■ **Action item**:
What is the number of lines in the data that include the string "unfold"? Give it by itself.

########################################

(* ===== verification/BootPaging.v ===== *)
(** The page tables that the boot loader builds for the hypervisor (boot/src/paging.c).

    Tables are taken from the firmware and recorded in the regions of the chainload page;
    [paging_map_page] adds a page of 4 KiB, [paging_map_physical] maps the first 512 GiB of
    physical memory at 0 and at [RKHV_PHYSICAL_MEMORY_BASE]. The tables of the processor and
    those of an EPT have the same shape, and the same bits for "present", for a large page and
    for the address: the translation is [ept_walk] of VmxEptSpec.v. *)
From S2P Require Import Prelude Memory Machine Registers SimpleCpu PageUse.
From S2P Require Import VmxEpt VmxEptSpec EptCorrect GuestPaging BootFirmware.

Inductive paging_permission_t := PAGING_RX | PAGING_RO | PAGING_RW | PAGING_PERMISSION_MAX.

Section code.
Context `{HW : Hardware} `{FW : Firmware}.

Definition paging_check_for_supported_level : M boot_machine bool :=
  s ← mget;
  let cr0 := hw_cr0 (b_hw s) in
  let cr4 := hw_cr4 (b_hw s) in
  let ia32_efer := hw_rdmsr IA32_EFER (b_hw s) in
  mret (truthy (Z.land cr0 CR0_PG) && truthy (Z.land cr4 CR4_PAE) &&
        negb (truthy (Z.land cr4 CR4_LA57)) && truthy (Z.land ia32_efer IA32_EFER_LME)).

(** The loop over the regions: the region that the pages extend is replaced. *)
Fixpoint collapse_region (pages_physical_address pages_count : Z)
    (pool : list chainload_page_table_region_t) : option (list chainload_page_table_region_t) :=
  match pool with
  | [] => None
  | iter :: pool =>
    if u64 (pages_physical_address + u64 (EFI_PAGE_SIZE * pages_count)) =? ptr_physical_address iter then
      Some (iter <| ptr_physical_address := pages_physical_address |>
                 <| ptr_pages := u64 (ptr_pages iter + pages_count) |> :: pool)
    else if pages_physical_address =? u64 (ptr_physical_address iter + u64 (EFI_PAGE_SIZE * ptr_pages iter)) then
      Some (iter <| ptr_pages := u64 (ptr_pages iter + pages_count) |> :: pool)
    else cons iter <$> collapse_region pages_physical_address pages_count pool
  end.

Definition set_regions (pool : list chainload_page_table_region_t) : M boot_machine () :=
  mmodify (λ s, s <| b_chainload := (b_chainload s) <| page_table_regions := pool |> |>).

Definition paging_allocate_page (pages_count : Z) : efi Z :=
  pages_physical_address ←! efi_status_out (efi_call_out (efi_AllocatePages EfiLoaderData pages_count));
  s ←! efi_lift mget;
  let pool := page_table_regions (b_chainload s) in
  let size := pool_size (b_pool s) in
  (if Z.of_nat (length pool) <? size then mundefined else
   match collapse_region pages_physical_address pages_count (take (Z.to_nat size) pool) with
   | Some collapsed => efi_lift (set_regions (collapsed ++ drop (Z.to_nat size) pool))
   | None =>
     if pool_capacity (b_pool s) <=? size then efi_fail EFI_BUFFER_TOO_SMALL
     else if Z.of_nat (length pool) <=? size then mundefined
     else
       efi_lift (mmodify (λ s, s <| b_pool := (b_pool s) <| pool_size := u64 (size + 1) |> |>));!
       efi_lift (set_regions (<[Z.to_nat size := mk_page_table_region pages_physical_address pages_count]> pool))
   end);!
  efi_lift (boot_memset pages_physical_address 0 (u64 (EFI_PAGE_SIZE * pages_count)));!
  efi_return pages_physical_address.

Definition paging_allocate_pml4 : efi Z := paging_allocate_page 1.

(** [&table[i]] for a table of 64-bit entries *)
Definition table_ptr (table i : Z) : Z := u64 (table + 8 * i).

Definition PERMISSION_MASK (permission : paging_permission_t) : M boot_machine Z :=
  match permission with
  | PAGING_RX => mret 0
  | PAGING_RO => mret PTE_EXECUTE_DISABLE
  | PAGING_RW => mret (Z.lor PTE_EXECUTE_DISABLE PTE_READ_WRITE)
  | PAGING_PERMISSION_MAX => mundefined
  end.

Definition paging_map_page (pml4 physical_address virtual_address : Z)
    (permission : paging_permission_t) : efi () :=
  let pml4_index := LINEAR_ADDRESS_GET_PML4 virtual_address in
  let pdpt_index := LINEAR_ADDRESS_GET_DIRECTORY_PTR virtual_address in
  let pd_index := LINEAR_ADDRESS_GET_DIRECTORY virtual_address in
  let pt_index := LINEAR_ADDRESS_GET_TABLE virtual_address in

  pml4e ←! efi_lift (boot_load 8 (table_ptr pml4 pml4_index));
  pdpt ←! (
    if truthy (Z.land pml4e PML4E_PRESENT) then efi_return (Z.land pml4e PML4E_PHYSICAL_ADDRESS_PDPT)
    else
      pdpt ←! paging_allocate_page 1;
      efi_lift (boot_store 8 (table_ptr pml4 pml4_index)
        (Z.lor (Z.lor PML4E_PRESENT PML4E_READ_WRITE) (Z.land pdpt PML4E_PHYSICAL_ADDRESS_PDPT)));!
      efi_return pdpt);

  pdpte ←! efi_lift (boot_load 8 (table_ptr pdpt pdpt_index));
  pd ←! (
    if truthy (Z.land pdpte PDPTE_PRESENT) then
      if truthy (Z.land pdpte PDPTE_PAGE_SIZE) then efi_fail EFI_UNSUPPORTED
      else efi_return (Z.land pdpte PDPTE_PHYSICAL_ADDRESS_PD)
    else
      pd ←! paging_allocate_page 1;
      efi_lift (boot_store 8 (table_ptr pdpt pdpt_index)
        (Z.lor (Z.lor PDPTE_PRESENT PDPTE_READ_WRITE) (Z.land pd PDPTE_PHYSICAL_ADDRESS_PD)));!
      efi_return pd);

  pde ←! efi_lift (boot_load 8 (table_ptr pd pd_index));
  pt ←! (
    if truthy (Z.land pde PDE_PRESENT) then
      if truthy (Z.land pde PDE_PAGE_SIZE) then efi_fail EFI_UNSUPPORTED
      else efi_return (Z.land pde PDE_PHYSICAL_ADDRESS_PT)
    else
      pt ←! paging_allocate_page 1;
      efi_lift (boot_store 8 (table_ptr pd pd_index)
        (Z.lor (Z.lor PDE_PRESENT PDE_READ_WRITE) (Z.land pt PDE_PHYSICAL_ADDRESS_PT)));!
      efi_return pt);

  pte ←! efi_lift (boot_load 8 (table_ptr pt pt_index));
  if truthy (Z.land pte PTE_PRESENT) then efi_fail EFI_OUT_OF_RESOURCES
  else
  mask ←! efi_lift (PERMISSION_MASK permission);
  efi_lift (boot_store 8 (table_ptr pt pt_index)
    (Z.lor (Z.lor PTE_PRESENT (Z.land physical_address PTE_PHYSICAL_ADDRESS_PAGE)) mask));!
  efi_return ().

Definition paging_map_physical (pml4 : Z) : efi () :=
  pml4e ←! efi_lift (boot_load 8 (table_ptr pml4 0));
  if truthy (Z.land pml4e PML4E_PRESENT) then efi_fail EFI_OUT_OF_RESOURCES
  else
  pdpt ←! paging_allocate_page 1;
  pds ←! paging_allocate_page PAGE_TABLE_ENTRIES;
  efi_lift (boot_store 8 (table_ptr pml4 (LINEAR_ADDRESS_GET_PML4 0))
    (Z.lor (Z.lor PML4E_PRESENT PML4E_READ_WRITE) (Z.land pdpt PML4E_PHYSICAL_ADDRESS_PDPT)));!
  efi_lift (boot_store 8 (table_ptr pml4 (LINEAR_ADDRESS_GET_PML4 RKHV_PHYSICAL_MEMORY_BASE))
    (Z.lor (Z.lor PML4E_PRESENT PML4E_READ_WRITE) (Z.land pdpt PML4E_PHYSICAL_ADDRESS_PDPT)));!
  efi_lift (mfor PAGE_TABLE_ENTRIES (λ pdpt_index,
    let pd_base := pdpt_index * PAGE_TABLE_ENTRIES in
    boot_store 8 (table_ptr pdpt pdpt_index)
      (Z.lor (Z.lor PDPTE_PRESENT PDPTE_READ_WRITE)
             (Z.land (table_ptr pds pd_base) PDPTE_PHYSICAL_ADDRESS_PD));;
    mfor PAGE_TABLE_ENTRIES (λ pd_index,
      boot_store 8 (table_ptr pds (pd_base + pd_index))
        (Z.lor (Z.lor (Z.lor PDE_PRESENT PDE_READ_WRITE) PDE_PAGE_SIZE)
               (Z.land (u64 (Z.shiftl (pd_base + pd_index) LINEAR_ADDRESS_D_SHIFT)) PDE_PHYSICAL_ADDRESS_PAGE)))));!
  efi_return ().

End code.

(** * The pool of page tables *)

Section pool.
Context `{HW : Hardware} `{FL : FirmwareLaws}.
Implicit Types (s : boot_machine) (r : chainload_page_table_region_t).

Definition region_page r (p : Z) : Prop := ∃ i, 0 ≤ i < ptr_pages r ∧ p = ptr_physical_address r + i * PAGE_SIZE.
Definition region_wf r : Prop :=
  ptr_physical_address r mod PAGE_SIZE = 0 ∧ 0 ≤ ptr_physical_address r ∧ 0 < ptr_pages r ∧
  ptr_physical_address r + ptr_pages r * PAGE_SIZE ≤ 2 ^ 39.
Definition pool_regions s : list chainload_page_table_region_t :=
  take (Z.to_nat (pool_size (b_pool s))) (page_table_regions (b_chainload s)).

(** The pages that are recorded for the hypervisor. *)
Definition pool_page s (p : Z) : Prop := Exists (λ r, region_page r p) (pool_regions s).

Record pool_wf s : Prop := {
  pw_size : 0 ≤ pool_size (b_pool s) ≤ pool_capacity (b_pool s);
  pw_capacity : pool_capacity (b_pool s) ≤ Z.of_nat (length (page_table_regions (b_chainload s))) < 2 ^ 63;
  pw_regions : Forall region_wf (pool_regions s);
  pw_unused : Forall (λ r, r = mk_page_table_region 0 0)
    (drop (Z.to_nat (pool_size (b_pool s))) (page_table_regions (b_chainload s)));
  pw_allocated p : pool_page s p → efi_allocated (b_efi s) p;
}.

Lemma region_page_ok r p : region_wf r → region_page r p → page_ok p.
Proof.
  intros (Ha & Hn & Hp & Hb) (i & Hi & ->). unfold page_ok, PAGE_SIZE in *. split; [zlia|lia].
Qed.

Lemma pool_page_ok s p : pool_wf s → pool_page s p → page_ok p.
Proof.
  intros Hwf (r & Hr & Hp)%Exists_exists. eapply region_page_ok; [|exact Hp].
  pose proof (pw_regions _ Hwf) as H. rewrite Forall_forall in H. by apply H.
Qed.

(** The members of the regions fit into 64 bits. *)
Lemma pool_wf_typed s :
  pool_wf s →
  Forall (λ r, 0 ≤ ptr_physical_address r < 2 ^ 64 ∧ 0 ≤ ptr_pages r < 2 ^ 64) (page_table_regions (b_chainload s)).
Proof.
  intros [_ _ Hreg Hun _]. rewrite <-(take_drop (Z.to_nat (pool_size (b_pool s))) (page_table_regions _)).
  apply Forall_app. split.
  - eapply Forall_impl; [exact Hreg|]. intros r (_ & H1 & H2 & H3). unfold PAGE_SIZE in *. lia.
  - eapply Forall_impl; [exact Hun|]. by intros r ->.
Qed.

Lemma collapse_region_spec a n pool pool' :
  a mod PAGE_SIZE = 0 → 0 ≤ a → 0 < n → a + n * PAGE_SIZE ≤ 2 ^ 39 →
  Forall region_wf pool → collapse_region a n pool = Some pool' →
  length pool' = length pool ∧ Forall region_wf pool' ∧
  ∀ p, Exists (λ r, region_page r p) pool' ↔ Exists (λ r, region_page r p) pool ∨ run_page a n p.
Proof.
  intros Ha Ha0 Hn Hb. revert pool'. induction pool as [|r pool IH]; intros pool' Hwf; cbn [collapse_region]; [done|].
  apply Forall_cons in Hwf as [[Hra [Hr0 [Hrn Hrb]]] Hwf]. rewrite EFI_PAGE_SIZE_eq. unfold PAGE_SIZE in *.
  rewrite !(wrap_small 64 (0x1000 * _)) by lia. rewrite !(wrap_small 64 (_ + 0x1000 * _)) by lia.
  destruct (Z.eqb_spec (a + 0x1000 * n) (ptr_physical_address r)) as [Heq|_].
  { intros [= <-]. rewrite wrap_small by lia. split; [done|]. split.
    - constructor; [|done]. unfold region_wf. cbn. unfold PAGE_SIZE. split_and!; lia.
    - intros p. rewrite !Exists_cons. unfold region_page, run_page. cbn. unfold PAGE_SIZE. split.
      + intros [(i & Hi & ->)|Hp]; [|tauto]. destruct (decide (i < n)); [right; by exists i; lia|].
        left. left. exists (i - n). lia.
      + intros [[(i & Hi & ->)|Hp]|(i & Hi & ->)]; [|tauto|].
        * left. exists (i + n). lia.
        * left. exists i. lia. }
  destruct (Z.eqb_spec a (ptr_physical_address r + 0x1000 * ptr_pages r)) as [Heq|_].
  { intros [= <-]. rewrite wrap_small by lia. split; [done|]. split.
    - constructor; [|done]. unfold region_wf. cbn. unfold PAGE_SIZE. split_and!; lia.
    - intros p. rewrite !Exists_cons. unfold region_page, run_page. cbn. unfold PAGE_SIZE. split.
      + intros [(i & Hi & ->)|Hp]; [|tauto]. destruct (decide (i < ptr_pages r)); [left; left; exists i; lia|].
        right. exists (i - ptr_pages r). lia.
      + intros [[(i & Hi & ->)|Hp]|(i & Hi & ->)]; [|tauto|].
        * left. exists i. lia.
        * left. exists (i + ptr_pages r). lia. }
  destruct (collapse_region a n pool) as [l|]; [|done]. intros [= <-].
  destruct (IH l Hwf eq_refl) as (Hl & Hw & Hp). split; [cbn; congruence|]. split.
  - constructor; [|done]. by unfold region_wf, PAGE_SIZE.
  - intros p. rewrite !Exists_cons, Hp. tauto.
Qed.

########################################

■ **Task answer**:
8